● WHAT TO PRODUCE: When you reach the line containing "Proof. revert s." in the records below, start copying exactly, and stop once you have copied the line containing "specialize (IH s).".

[Dataset records]
Lemma ensures_run {A} (p : prog A) (Q : A → Prop) s : ensures p Q → I s → I (run p s).1 ∧ Q (run p s).2.
Proof. revert s. induction p as [a|f IH] using prog_tree_ind; simpl; [auto|]. intros s Hp Hs. destruct (Hp s Hs). auto. Qed.
End ensures.

Lemma run_bind {A B} (p : prog A) (k : A → prog B) s :
  run (prog_bind p k) s = run (k (run p s).2) (run p s).1.
Proof.
  revert s. induction p as [a|f IH] using prog_tree_ind; intros s; simpl; [done|].
  specialize (IH s). destruct (f s) as [s' p']. simpl in *. apply IH.
Qed.

Lemma run_atomically {A} (f : SessionPlanStore → SessionPlanStore * A) s : run (atomically f) s = f s.
Proof. simpl. by destruct (f s). Qed.

(** Reduction that leaves the operations of the selector folded. *)
Ltac sel_cbn :=
  cbn -[policy_Filter workflow_filter gate_Apply toolNames DiscoverableToolNames finalizeOutcome plan_version
        applyFallback newSelectionPlan ClaimsFingerprint clonePlan CallState].

Section govern.
Context {regexp : Type} (MatchString : regexp → string → bool) (range : StringSet → list string).
Context (ToolJSON : ToolConfig → option string) (ToolGo : ToolConfig → string).
Implicit Types (c : CompositeSelector (regexp:=regexp)) (sc : SelectionContext) (candidates : list ToolConfig).
Implicit Types (t : ToolConfig).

● REPLY TO THE TASK:
Proof. revert s. induction p as [a|f IH] using prog_tree_ind; simpl; [auto|]. intros s Hp Hs. destruct (Hp s Hs). auto. Qed.
End ensures.

Lemma run_bind {A B} (p : prog A) (k : A → prog B) s :
  run (prog_bind p k) s = run (k (run p s).2) (run p s).1.
Proof.
  revert s. induction p as [a|f IH] using prog_tree_ind; intros s; simpl; [done|].
  specialize (IH s). destruct (f s) as [s' p']. simpl in *. apply IH.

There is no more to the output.